Plasma pentosidine is also a renal function marker [
32,
33]. Sarcopenia, characterized by the progressive age-related loss of muscle mass coupled with decreased muscle function, is prevalent among patients with chronic kidney disease (CKD) [
41]. The unfavorable outcomes of sarcopenia have attracted attention [
42]; sarcopenia-associated loss of skeletal muscle has significant consequences in CKD even prior to initiating dialysis therapy [
43]. CKD-associated sarcopenia results from an altered balance between catabolic and anabolic processes that regulate muscle homeostasis [
44]. The regulation of homeostasis is a complex process involving hormonal and immunological factors, progenitor cell function, mitochondrial dysfunction, inflammation, metabolic acidosis, malnutrition, physical inactivity, angiotensin II upregulation, and growth factors [
44]. These components vary according to the progression of CKD [
44]. As sarcopenia and low muscle strength are associated with a poor QOL [
45,
46], renal function may influence the negative correlation between QOL and plasma pentosidine levels, although the underlying mechanisms remain to be determined.
It was suggested that digital solutions should be developed to fully support the psychophysical well-being of patients with diabetes mellitus [
47]. Furthermore, our results suggested that a self-management system and intervention method for glycation prevention can help to improve QOL in the general population.
This study has some limitations.
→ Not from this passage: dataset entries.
(** What a run returns, by the prices of the picks and the two
    percentages; the budget has no part in whether it returns. *)
Lemma run_outcome budget :
  (picks = [] /\ returned (run budget) = Ok None) \/
  (picks <> [] /\
   ((Exists (fun p => is_zero (Pick.price p) = true) picks /\
     returned (run budget) = Raise ZeroDivisionError) \/
    (Forall Spec.nonzero_price picks /\
     ((exists e,
         (int_of_float (fmul (Cli.TAKE_PROFIT_PCT cfg) (of_int 100)) = Raise e \/
          is_finite (fmul (Cli.TAKE_PROFIT_PCT cfg) (of_int 100)) = true /\
          int_of_float (fmul (Cli.STOP_LOSS_PCT cfg) (of_int 100)) = Raise e) /\
         returned (run budget) = Raise e) \/
      (is_finite (fmul (Cli.TAKE_PROFIT_PCT cfg) (of_int 100)) = true /\
       is_finite (fmul (Cli.STOP_LOSS_PCT cfg) (of_int 100)) = true /\
       returned (run budget) =
         Ok (Some (map (Spec.entry_of
                          (fdiv budget (of_int (Z.of_nat (List.length picks))))
                          (Cli.TAKE_PROFIT_PCT cfg) (Cli.STOP_LOSS_PCT cfg))
                       picks))))))).
Proof.
  pose proof (allocate_budget_outcome budget picks (Cli.TAKE_PROFIT_PCT cfg)
                (Cli.STOP_LOSS_PCT cfg)) as Out.
  fold (allocate budget) in Out.
  destruct (run_cases budget)
    as [[Hp R] | [Hp [(e & A & R) | (plan & A & [(e & M & R) |
                                                 (text & M & R)])]]];
    rewrite R; cbn [returned snd].
  - left. now split.
  - right. split; [exact Hp |]. left.
    destruct Out as [[Hnz (plan & A')] | [Hz A']]; [congruence |].
    split; [exact Hz | congruence].
  - right. split; [exact Hp |]. right.
    destruct Out as [[Hnz _] | [Hz A']]; [| congruence].
    split; [exact Hnz |]. left. exists e. split; [| reflexivity].
    assert (plan <> []) as Hplan.
    { unfold allocate in A.
      rewrite (BudgetAllocatorFacts.allocate_budget_ok budget
                 (Cli.TAKE_PROFIT_PCT cfg) (Cli.STOP_LOSS_PCT cfg) Hp Hnz) in A.
      cbn in A. injection A as <-. destruct picks; [congruence | discriminate]. }
    apply (@format_message_raises cfg format_2f format_grouped_2f str_float
             budget _ e Hplan). exact M.
  - right. split; [exact Hp |]. right.
    destruct Out as [[Hnz _] | [Hz A']]; [| congruence].
    split; [exact Hnz |]. right.
    unfold allocate in A.
    rewrite (BudgetAllocatorFacts.allocate_budget_ok budget
               (Cli.TAKE_PROFIT_PCT cfg) (Cli.STOP_LOSS_PCT cfg) Hp Hnz) in A.
    cbn in A. injection A as <-.
    assert (map (Spec.entry_of
                   (fdiv budget (of_int (Z.of_nat (List.length picks))))
                   (Cli.TAKE_PROFIT_PCT cfg) (Cli.STOP_LOSS_PCT cfg)) picks
            <> []) as Hplan
      by (destruct picks; [congruence | discriminate]).
    destruct (int_of_float (fmul (Cli.TAKE_PROFIT_PCT cfg) (of_int 100)))
      as [a | e] eqn:Ea.
    + assert (is_finite (fmul (Cli.TAKE_PROFIT_PCT cfg) (of_int 100)) = true)
        as Fa by (apply int_of_float_ok; now exists a).
      destruct (int_of_float (fmul (Cli.STOP_LOSS_PCT cfg) (of_int 100)))
        as [b | e] eqn:Eb.
      * repeat split; [exact Fa | apply int_of_float_ok; now exists b].
      * exfalso.
        assert (message budget
                  (map (Spec.entry_of
                     (fdiv budget (of_int (Z.of_nat (List.length picks))))
                     (Cli.TAKE_PROFIT_PCT cfg) (Cli.STOP_LOSS_PCT cfg)) picks)
                = Raise e) as M'
          by (apply (@format_message_raises cfg format_2f format_grouped_2f
                       str_float budget _ e Hplan); right; now split).
        congruence.
    + exfalso.
      assert (message budget
                (map (Spec.entry_of
                   (fdiv budget (of_int (Z.of_nat (List.length picks))))
                   (Cli.TAKE_PROFIT_PCT cfg) (Cli.STOP_LOSS_PCT cfg)) picks)
              = Raise e) as M'
        by (apply (@format_message_raises cfg format_2f format_grouped_2f
                     str_float budget _ e Hplan); now left).
      congruence.
Qed.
As this was a cross-sectional study, the causal relationship between the factors associated with the decline in QOL could not be determined. The correlation between decreased QOL and plasma pentosidine levels has not been previously assessed. We included individuals who voluntarily participated in the Iwaki Health Promotion Medical Examination Project [
15]; thus, the results of this study cannot be generalized due to selection bias. Additional studies are warranted to clarify the relationship between decreased QOL and glycation biomarkers, particularly plasma pentosidine, in the general population using longitudinal data from a large cohort.